_Provided data_.
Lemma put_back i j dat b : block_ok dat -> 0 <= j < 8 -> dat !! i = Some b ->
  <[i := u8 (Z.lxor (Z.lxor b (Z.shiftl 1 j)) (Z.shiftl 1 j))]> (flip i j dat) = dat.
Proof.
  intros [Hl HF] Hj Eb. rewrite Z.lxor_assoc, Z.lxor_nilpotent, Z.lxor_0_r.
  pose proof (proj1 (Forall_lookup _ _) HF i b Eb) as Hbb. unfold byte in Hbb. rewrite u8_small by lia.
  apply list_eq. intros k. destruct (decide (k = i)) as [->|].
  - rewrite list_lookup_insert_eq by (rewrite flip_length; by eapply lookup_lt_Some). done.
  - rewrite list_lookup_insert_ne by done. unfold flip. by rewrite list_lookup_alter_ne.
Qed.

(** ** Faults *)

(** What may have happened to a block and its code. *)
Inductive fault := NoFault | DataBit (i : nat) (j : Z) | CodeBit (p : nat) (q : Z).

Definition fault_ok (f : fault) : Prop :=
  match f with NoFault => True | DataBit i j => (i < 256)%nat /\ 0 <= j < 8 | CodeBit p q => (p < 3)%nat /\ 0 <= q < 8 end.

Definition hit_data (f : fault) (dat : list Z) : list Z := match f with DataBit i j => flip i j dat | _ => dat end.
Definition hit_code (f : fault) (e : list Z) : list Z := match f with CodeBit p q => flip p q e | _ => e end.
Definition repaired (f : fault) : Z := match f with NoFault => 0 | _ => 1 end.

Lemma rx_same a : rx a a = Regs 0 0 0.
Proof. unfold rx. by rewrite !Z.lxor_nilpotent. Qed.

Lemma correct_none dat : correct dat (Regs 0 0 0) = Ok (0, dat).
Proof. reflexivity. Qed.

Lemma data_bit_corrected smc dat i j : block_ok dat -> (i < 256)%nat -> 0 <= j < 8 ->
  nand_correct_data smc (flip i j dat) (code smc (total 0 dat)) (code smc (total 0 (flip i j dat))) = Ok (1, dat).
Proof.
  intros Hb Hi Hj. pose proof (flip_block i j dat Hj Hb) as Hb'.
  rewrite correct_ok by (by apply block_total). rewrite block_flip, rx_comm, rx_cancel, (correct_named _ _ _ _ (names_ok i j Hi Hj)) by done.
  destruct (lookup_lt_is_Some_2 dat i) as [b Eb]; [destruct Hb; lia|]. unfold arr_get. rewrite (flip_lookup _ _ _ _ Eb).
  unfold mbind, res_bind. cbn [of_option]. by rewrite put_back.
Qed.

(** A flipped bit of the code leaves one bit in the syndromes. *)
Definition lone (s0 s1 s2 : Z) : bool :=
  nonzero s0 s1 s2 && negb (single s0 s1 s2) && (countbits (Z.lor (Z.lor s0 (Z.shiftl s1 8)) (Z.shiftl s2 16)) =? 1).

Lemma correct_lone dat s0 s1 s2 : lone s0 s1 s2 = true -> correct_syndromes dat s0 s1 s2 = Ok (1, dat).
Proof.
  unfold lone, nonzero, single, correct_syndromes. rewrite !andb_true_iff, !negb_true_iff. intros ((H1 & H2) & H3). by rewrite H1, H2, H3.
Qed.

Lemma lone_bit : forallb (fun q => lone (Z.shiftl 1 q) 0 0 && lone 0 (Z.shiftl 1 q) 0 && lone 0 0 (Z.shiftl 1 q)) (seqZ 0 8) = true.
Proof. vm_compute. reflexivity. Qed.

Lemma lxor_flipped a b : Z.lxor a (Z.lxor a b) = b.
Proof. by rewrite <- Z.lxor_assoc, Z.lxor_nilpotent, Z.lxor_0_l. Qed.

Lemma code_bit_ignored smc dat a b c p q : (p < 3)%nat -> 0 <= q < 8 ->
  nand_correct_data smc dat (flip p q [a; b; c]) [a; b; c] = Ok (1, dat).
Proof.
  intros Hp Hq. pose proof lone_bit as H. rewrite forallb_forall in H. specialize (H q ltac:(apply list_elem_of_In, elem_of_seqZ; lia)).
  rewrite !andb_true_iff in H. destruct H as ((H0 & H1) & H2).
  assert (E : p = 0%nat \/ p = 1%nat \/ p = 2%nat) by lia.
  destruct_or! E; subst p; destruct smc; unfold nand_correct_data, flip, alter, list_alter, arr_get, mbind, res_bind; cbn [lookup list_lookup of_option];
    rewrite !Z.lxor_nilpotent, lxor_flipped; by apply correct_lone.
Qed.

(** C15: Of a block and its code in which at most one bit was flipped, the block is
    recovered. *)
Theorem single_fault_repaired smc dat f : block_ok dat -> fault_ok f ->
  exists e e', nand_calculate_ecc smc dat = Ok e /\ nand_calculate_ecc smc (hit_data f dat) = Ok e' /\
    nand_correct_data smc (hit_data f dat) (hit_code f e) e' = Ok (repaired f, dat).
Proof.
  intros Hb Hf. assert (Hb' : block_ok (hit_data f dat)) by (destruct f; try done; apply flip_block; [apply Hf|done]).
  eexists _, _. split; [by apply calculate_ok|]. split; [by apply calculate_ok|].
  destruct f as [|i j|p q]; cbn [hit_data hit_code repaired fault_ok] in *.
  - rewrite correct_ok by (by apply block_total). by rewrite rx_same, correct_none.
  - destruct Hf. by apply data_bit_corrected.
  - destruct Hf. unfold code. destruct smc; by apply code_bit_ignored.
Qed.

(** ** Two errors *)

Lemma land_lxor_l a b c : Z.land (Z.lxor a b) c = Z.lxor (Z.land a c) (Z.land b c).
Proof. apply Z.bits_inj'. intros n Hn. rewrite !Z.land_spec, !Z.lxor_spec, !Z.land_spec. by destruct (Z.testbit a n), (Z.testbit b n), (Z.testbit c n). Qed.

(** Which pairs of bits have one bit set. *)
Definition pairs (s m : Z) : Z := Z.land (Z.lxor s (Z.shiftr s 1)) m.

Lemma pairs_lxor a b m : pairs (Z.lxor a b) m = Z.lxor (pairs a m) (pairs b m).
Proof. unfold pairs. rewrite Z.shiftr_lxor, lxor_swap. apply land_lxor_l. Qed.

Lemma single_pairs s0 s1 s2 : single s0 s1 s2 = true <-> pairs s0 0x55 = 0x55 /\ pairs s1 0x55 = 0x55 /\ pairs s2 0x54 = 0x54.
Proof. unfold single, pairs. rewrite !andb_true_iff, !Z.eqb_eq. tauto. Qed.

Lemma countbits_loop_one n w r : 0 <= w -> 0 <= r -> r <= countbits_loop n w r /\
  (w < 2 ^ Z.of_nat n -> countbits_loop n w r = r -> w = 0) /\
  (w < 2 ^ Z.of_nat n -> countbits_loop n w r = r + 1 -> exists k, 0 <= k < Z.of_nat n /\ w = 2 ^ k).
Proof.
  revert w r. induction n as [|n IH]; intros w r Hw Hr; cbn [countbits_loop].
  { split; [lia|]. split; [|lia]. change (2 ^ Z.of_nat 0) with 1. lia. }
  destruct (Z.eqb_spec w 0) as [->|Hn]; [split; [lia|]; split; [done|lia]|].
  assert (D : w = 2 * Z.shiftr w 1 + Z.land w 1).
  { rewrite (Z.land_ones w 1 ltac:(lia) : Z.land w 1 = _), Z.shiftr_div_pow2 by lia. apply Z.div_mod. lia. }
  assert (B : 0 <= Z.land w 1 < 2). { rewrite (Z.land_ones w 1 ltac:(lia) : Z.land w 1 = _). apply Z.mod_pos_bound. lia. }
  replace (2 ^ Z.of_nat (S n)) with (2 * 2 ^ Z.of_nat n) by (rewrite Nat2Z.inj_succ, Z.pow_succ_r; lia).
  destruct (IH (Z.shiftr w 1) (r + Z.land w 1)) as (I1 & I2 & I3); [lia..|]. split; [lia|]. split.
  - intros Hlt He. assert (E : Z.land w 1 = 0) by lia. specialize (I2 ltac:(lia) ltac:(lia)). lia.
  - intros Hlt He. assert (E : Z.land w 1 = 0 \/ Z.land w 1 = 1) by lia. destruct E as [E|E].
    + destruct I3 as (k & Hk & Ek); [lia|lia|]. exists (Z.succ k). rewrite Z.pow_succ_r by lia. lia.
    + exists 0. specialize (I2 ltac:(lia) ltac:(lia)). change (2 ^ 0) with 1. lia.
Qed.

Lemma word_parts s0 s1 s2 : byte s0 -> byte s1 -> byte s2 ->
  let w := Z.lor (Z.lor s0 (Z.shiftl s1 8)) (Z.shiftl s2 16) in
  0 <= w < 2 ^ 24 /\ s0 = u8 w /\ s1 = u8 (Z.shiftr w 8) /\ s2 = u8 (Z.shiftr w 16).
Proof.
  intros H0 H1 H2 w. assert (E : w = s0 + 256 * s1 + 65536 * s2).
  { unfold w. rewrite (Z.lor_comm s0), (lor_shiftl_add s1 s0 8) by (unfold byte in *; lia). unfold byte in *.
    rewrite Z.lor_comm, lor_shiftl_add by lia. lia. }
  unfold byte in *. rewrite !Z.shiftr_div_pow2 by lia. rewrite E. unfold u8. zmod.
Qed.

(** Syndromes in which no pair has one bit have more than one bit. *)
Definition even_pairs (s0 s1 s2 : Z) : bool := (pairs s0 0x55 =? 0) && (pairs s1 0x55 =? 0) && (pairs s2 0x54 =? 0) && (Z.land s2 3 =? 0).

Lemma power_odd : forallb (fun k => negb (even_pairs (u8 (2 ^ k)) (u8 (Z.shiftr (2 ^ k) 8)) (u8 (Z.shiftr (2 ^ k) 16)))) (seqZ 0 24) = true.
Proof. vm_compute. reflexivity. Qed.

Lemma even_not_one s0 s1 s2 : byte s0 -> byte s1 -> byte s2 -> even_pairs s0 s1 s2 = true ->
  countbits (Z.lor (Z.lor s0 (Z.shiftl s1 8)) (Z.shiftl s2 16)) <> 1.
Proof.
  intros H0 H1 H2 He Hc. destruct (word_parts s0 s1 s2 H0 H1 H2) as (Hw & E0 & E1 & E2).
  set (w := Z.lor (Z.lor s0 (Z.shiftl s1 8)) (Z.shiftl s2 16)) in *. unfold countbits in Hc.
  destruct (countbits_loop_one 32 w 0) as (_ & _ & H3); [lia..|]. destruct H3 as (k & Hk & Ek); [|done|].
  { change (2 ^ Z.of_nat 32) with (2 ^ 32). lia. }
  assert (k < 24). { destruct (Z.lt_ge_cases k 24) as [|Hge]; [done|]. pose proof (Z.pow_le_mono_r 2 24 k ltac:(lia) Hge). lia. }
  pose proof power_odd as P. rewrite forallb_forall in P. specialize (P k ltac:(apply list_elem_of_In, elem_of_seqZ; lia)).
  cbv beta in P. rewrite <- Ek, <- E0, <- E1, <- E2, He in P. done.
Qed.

_Your instructions_. Restate, word for word and with nothing added, the lines from the beginning of the records above through the line that contains "Definition hit_data (f".

_Expected output_.
Lemma put_back i j dat b : block_ok dat -> 0 <= j < 8 -> dat !! i = Some b ->
  <[i := u8 (Z.lxor (Z.lxor b (Z.shiftl 1 j)) (Z.shiftl 1 j))]> (flip i j dat) = dat.
Proof.
  intros [Hl HF] Hj Eb. rewrite Z.lxor_assoc, Z.lxor_nilpotent, Z.lxor_0_r.
  pose proof (proj1 (Forall_lookup _ _) HF i b Eb) as Hbb. unfold byte in Hbb. rewrite u8_small by lia.
  apply list_eq. intros k. destruct (decide (k = i)) as [->|].
  - rewrite list_lookup_insert_eq by (rewrite flip_length; by eapply lookup_lt_Some). done.
  - rewrite list_lookup_insert_ne by done. unfold flip. by rewrite list_lookup_alter_ne.
Qed.

(** ** Faults *)

(** What may have happened to a block and its code. *)
Inductive fault := NoFault | DataBit (i : nat) (j : Z) | CodeBit (p : nat) (q : Z).

Definition fault_ok (f : fault) : Prop :=
  match f with NoFault => True | DataBit i j => (i < 256)%nat /\ 0 <= j < 8 | CodeBit p q => (p < 3)%nat /\ 0 <= q < 8 end.

Definition hit_data (f : fault) (dat : list Z) : list Z := match f with DataBit i j => flip i j dat | _ => dat end.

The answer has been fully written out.